Bem apanhado, atlético,  simpático, educado e  muito falante Abelardo  era o que nos anos setenta as garotas casadoiras  chamavam de  “pão”.

Quanto recebeu a farda da guarda civil então!

Não dava conta de atender o  “eleitorado”.

Abelardo era  o que se podia chamar de
partidão.

Descendente de italianos, mais de um metro e oitenta, pele alva, barba cerrada, cabelos lisos
com nuances  douradas.

Puro de coração via no semelhante o espelho – confiava em todo mundo.

Quando rendia o trabalho, chegava em casa  casa todo orgulhoso com a impecável farda.

Tirava-a com cuidado, pendurava para não amassar, lustrava os sapatos para o dia seguinte,
colocava  o quepe sobre a velha cômoda de imbuia. 

Em seguida esperava a mãe finalizar o jantar.
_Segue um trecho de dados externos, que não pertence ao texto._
(* ===== verification/DhtCall.v ===== *)
(** * Waiting for a response ([DhtClient::enqueueAndWait], [_runToResponse], the callbacks)

    [DhtRpc] takes the response of a call as the answer of eRPC.  Here is what happens in
    between: the client clears its request context, hands the request to eRPC and runs
    eRPC's event loop until the callback of the call has set [ready]; the handler on the
    other side prepares a buffer for the response.  A round of the event loop brings the
    response or nothing. *)

From S2P Require Import Prelude Status DhtCore DhtRpc.

(** ** The client *)

(** [struct DhtReqCtx]; the union of the pointers to a value and to a key is [None] when it
    is null. *)
Record DhtReqCtx : Type := mkReqCtx { rc_status : Z; rc_data : option (list Z); rc_ready : bool }.

Definition _initReqCtx : DhtReqCtx := mkReqCtx _MAX_ERRNO None false.

(** The callbacks; [new Value] and [new Key] with the bytes of the response. *)
Definition clbGet (r : DaqdbDhtResult) (c : DhtReqCtx) : DhtReqCtx :=
  mkReqCtx (status r) (if status r =? OK then Some (take (Z.to_nat (msgSize r)) (rmsg r)) else rc_data c) true.
Definition clbGetAny (r : DaqdbDhtResult) (c : DhtReqCtx) : DhtReqCtx :=
  mkReqCtx (status r) (if status r =? OK then Some (take (Z.to_nat (msgSize r)) (rmsg r)) else rc_data c) true.
Definition clbPut (r : DaqdbDhtResult) (c : DhtReqCtx) : DhtReqCtx := mkReqCtx (status r) (rc_data c) true.
Definition clbRemove (r : DaqdbDhtResult) (c : DhtReqCtx) : DhtReqCtx := mkReqCtx (status r) (rc_data c) true.

(** The callback that the calls pass to [enqueueAndWait]. *)
Definition contFunc (ty : ErpRequestType) : DaqdbDhtResult -> DhtReqCtx -> DhtReqCtx :=
  match ty with
  | ERP_REQUEST_GET => clbGet
  | ERP_REQUEST_GETANY => clbGetAny
  | ERP_REQUEST_PUT => clbPut
  | ERP_REQUEST_REMOVE => clbRemove
  end.

(** [_runToResponse] over the rounds of the event loop; [None] while it still waits. *)
Fixpoint _runToResponse (clb : DaqdbDhtResult -> DhtReqCtx -> DhtReqCtx) (rounds : list (option DaqdbDhtResult)) (c : DhtReqCtx) :
    option (outcome exn DhtReqCtx) :=
  if rc_ready c then
    Some (if rc_status c =? 0 then Ret c else Throw (OperationFailedException (rc_status c)))
  else
    match rounds with
    | [] => None
    | Some r :: rounds => _runToResponse clb rounds (clb r c)
    | None :: rounds => _runToResponse clb rounds c
    end.

(** What a call does with its context: [*_reqCtx.value], [*_reqCtx.key], or nothing. *)
Definition call_result (ty : ErpRequestType) (c : DhtReqCtx) : outcome exn (list Z) :=
  match ty with
  | ERP_REQUEST_GET | ERP_REQUEST_GETANY => match rc_data c with Some d => Ret d | None => Undef end
  | ERP_REQUEST_PUT | ERP_REQUEST_REMOVE => Ret []
  end.

Definition wait_for (ty : ErpRequestType) (rounds : list (option DaqdbDhtResult)) : option (outcome exn (list Z)) :=
  match _runToResponse (contFunc ty) rounds _initReqCtx with
  | None => None
  | Some r => Some (let? c := r in call_result ty c)
  end.

(** ** The handler's buffer *)

Definition PRE_BUF_SIZE : Z := 32 * 1024.

(** A request handle: the size of the buffer that it has, and the dynamic buffer that was
    stored last. *)
Record ReqHandle : Type := mkReqHandle { pre_resp : Z; dyn_resp : option Z }.
Inductive resp_buf : Type := PreBuf | DynBuf.

(** [erpcPrepareMsgbuf] with the dynamic buffers that were allocated so far. *)
Definition erpcPrepareMsgbuf (reqSize : Z) (h : ReqHandle) (allocs : list Z) : resp_buf * ReqHandle * list Z :=
  if reqSize <=? PRE_BUF_SIZE then (PreBuf, mkReqHandle reqSize (dyn_resp h), allocs)
  else (DynBuf, mkReqHandle (pre_resp h) (Some reqSize), allocs ++ [reqSize]).

(** The buffers of a handler whose call succeeds or throws.  Get and GetAny prepare one for
    success first, and another one when the call throws; Put and Remove prepare one. *)
Definition handler_buffers (ty : ErpRequestType) (keySize : Z) (throws : bool) (h : ReqHandle) : resp_buf * ReqHandle * list Z :=
  match ty with
  | ERP_REQUEST_PUT | ERP_REQUEST_REMOVE => erpcPrepareMsgbuf sizeof_DaqdbDhtResult h []
  | ERP_REQUEST_GET | ERP_REQUEST_GETANY =>
      let '(b, h, l) := erpcPrepareMsgbuf (match ty with ERP_REQUEST_GET => ERPC_MAX_RESPONSE_SIZE | _ => sizeof_DaqdbDhtResult + keySize end) h [] in
      if throws then erpcPrepareMsgbuf sizeof_DaqdbDhtResult h l else (b, h, l)
  end.

(** ** Waiting *)

Lemma wait_rounds clb n rounds c : rc_ready c = false ->
  _runToResponse clb (replicate n None ++ rounds) c = _runToResponse clb rounds c.
Proof. intros Hr. induction n as [|n IH]; [done|]. simpl. by rewrite Hr. Qed.

Lemma ready_returns clb rounds c : rc_ready c = true ->
  _runToResponse clb rounds c = Some (if rc_status c =? 0 then Ret c else Throw (OperationFailedException (rc_status c))).
Proof. intros Hr. destruct rounds; simpl; by rewrite Hr. Qed.

(** A call that gets its response. *)
Lemma wait_for_response ty n r rest :
  wait_for ty (replicate n None ++ Some r :: rest) =
  Some (if status r =? OK then Ret (match ty with ERP_REQUEST_GET | ERP_REQUEST_GETANY => response_bytes r | _ => [] end)
        else Throw (OperationFailedException (status r))).
Proof.
  unfold wait_for. rewrite wait_rounds by done. cbn [_runToResponse _initReqCtx rc_ready].
  rewrite ready_returns by (by destruct ty). change OK with 0.
  destruct ty; unfold contFunc, clbGet, clbGetAny, clbPut, clbRemove; cbn [rc_status rc_data rc_ready]; change OK with 0;
    destruct (Z.eqb_spec (status r) 0) as [E|E]; simpl; by rewrite ?E.
Qed.

Section Refinement.
Context {W : Type} (remote : DhtNode -> ErpRequestType -> DaqdbDhtMsg -> W -> DaqdbDhtResult * W).

(** The request that a client sends. *)
Definition request_of (size : Z) (c : @DhtClient W) : DaqdbDhtMsg :=
  let m := _reqMsgBuf c in mkMsg (keySize m) (valSize m) (take (Z.to_nat (size - sizeof_DaqdbDhtMsg)) (msg m)).

(** C35. Waiting refines the call of [DhtRpc]: when the response of the remote node arrives
    after any number of empty rounds, the client has exactly the bytes or the exception that
    [enqueueAndWait] gives it, whatever comes later; until it arrives the client waits, for
    as many rounds as there are. *)
Theorem dht_wait_refines host ty size (c : @DhtClient W) n rest r w :
  remote host ty (request_of size c) (world c) = (r, w) ->
  wait_for ty (replicate n None ++ Some r :: rest) =
    Some (match fst (enqueueAndWait remote host ty size c) with
          | Ret r => Ret (match ty with ERP_REQUEST_GET | ERP_REQUEST_GETANY => response_bytes r | _ => [] end)
          | Throw e => Throw e
          | Crash => Crash
          | Undef => Undef
          end) /\
  wait_for ty (replicate n None) = None.
Proof.
  intros E. split.
  - rewrite wait_for_response. unfold enqueueAndWait, request_of in *. rewrite E. by destruct (status r =? OK).
  - unfold wait_for. rewrite <- (app_nil_r (replicate n None)), wait_rounds by done. done.
Qed.
End Refinement.

(** A get or a request for any key that throws leaves a buffer behind: the handler of a
    get has allocated one for the largest response, of which the handle knows, and answers
    with the buffer of the handle instead.  All other answers are sent in the buffer that
    was prepared for them. *)
Theorem dht_get_error_buffer h ks throws ty : 0 <= ks ->
  let '(b, h', allocs) := handler_buffers ty ks throws h in
  (b = PreBuf -> allocs <> [] -> throws = true /\ (ty = ERP_REQUEST_GET \/ ty = ERP_REQUEST_GETANY /\ PRE_BUF_SIZE < sizeof_DaqdbDhtResult + ks)) /\
  (ty = ERP_REQUEST_GET -> throws = true -> b = PreBuf /\ allocs = [ERPC_MAX_RESPONSE_SIZE] /\ dyn_resp h' = Some ERPC_MAX_RESPONSE_SIZE) /\
  (b = DynBuf -> exists n, allocs = [n] /\ dyn_resp h' = Some n).
Proof.
  intros Hk. unfold handler_buffers, erpcPrepareMsgbuf. change (sizeof_DaqdbDhtResult <=? PRE_BUF_SIZE) with true.
  change (ERPC_MAX_RESPONSE_SIZE <=? PRE_BUF_SIZE) with false.
  destruct ty, throws; simpl; try (destruct (Z.leb_spec (sizeof_DaqdbDhtResult + ks) PRE_BUF_SIZE)); simpl; naive_solver.
Qed.

(** ** Concrete runs *)

Lemma dht_wait_refines_witness :
  wait_for ERP_REQUEST_GET (replicate 3 None ++ Some (mkResult OK 2 [7; 8; 9]) :: []) = Some (Ret [7; 8]).
Proof.
  exact (proj1 (dht_wait_refines (fun _ _ _ (w : unit) => (mkResult OK 2 [7; 8; 9], w)) (localNode run_core) ERP_REQUEST_GET 16
    (mkDhtClient (mkMsg 0 0 []) false false run_core 0 tt) 3 [] _ tt eq_refl)).
Defined.

Lemma dht_get_error_buffer_witness : snd (handler_buffers ERP_REQUEST_GET 8 true (mkReqHandle 0 None)) = [ERPC_MAX_RESPONSE_SIZE].
Proof.
  pose proof (dht_get_error_buffer (mkReqHandle 0 None) 8 true ERP_REQUEST_GET ltac:(lia)) as H. cbv zeta in H.
  destruct (handler_buffers ERP_REQUEST_GET 8 true (mkReqHandle 0 None)) as [[b h'] allocs]. apply H; reflexivity.
Defined.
Não bebia, nãofumava, ia religiosamente ã missa todos os domingos.

- Abelardo, disse  num fim de tarde um colega de trabalho da área administrativa, você pode me emprestar a sua arma?

Abelardo estranhou o pedido, sabia que não poderia fazer aquilo em hipótese alguma.

- Empresta Abelardo,  preciso matar um
cachorro louco que esta ameaçando toda a vizinhança.

- Não posso!

Mais Abelardo, você estará ajudando na segurança das pessoas o cachorro está lá ameaçando todo mundo, ( na época dos fatos
 em casos emergenciais que colocasse em
risco as pessoas, especialmente cachorros  loucos  estes eram sacrificados para proteger
a população).

Ninguém vai saber que você me emprestou!

Amanhã não e sua folga?

 Pois então!

 Mato o cachorro depois levo na sua casa, pode ficar sossegado.

Tanto insistiu que Abelardo não  resistiu, mesmo sabendo o ilícito que cometeria.

No dia seguinte pensava acordar mais tarde,  jogar bocha com os primos, ir à praça paquerar, convidar alguns amigos para seu aniversário – completaria vinte e seis anos.

Nada disso aconteceu.

Na madrugada foi acordado pela mãe com a notícia que no rádio passava repetidas vezes.

"Funcionário da guarda civil  assassina  a
 jovem esposa com dois tiros".

Abelardo gelou!

Na hora se lembrou da arma que havia emprestado para o vizinho matar o tal
cachorro louco.

Dito e feito!
Não havia cachorro louco coisa nenhuma!

Armando  usando a boa fé de Abelardo 
mentira.

E com isso  comprovado o empréstimo da arma,  Abelardo foi expulso da corporação num ato público.

Os clarins anunciavam a nova manhã no quartel.

As oito horas em ponto,  como imposto pela chefia,  Abelardo  entrou no pátio cabisbaixo
sem saber o que aconteceria.

Alguns minutos depois, no centro da quadra 
um dos superiores  de Abelardo, como punição pela desonra praticada  - o empréstimo da
arma,  emsilêncoi cortou  uma tesoura  um
a um os   botões  dourados da casaca azul marinho.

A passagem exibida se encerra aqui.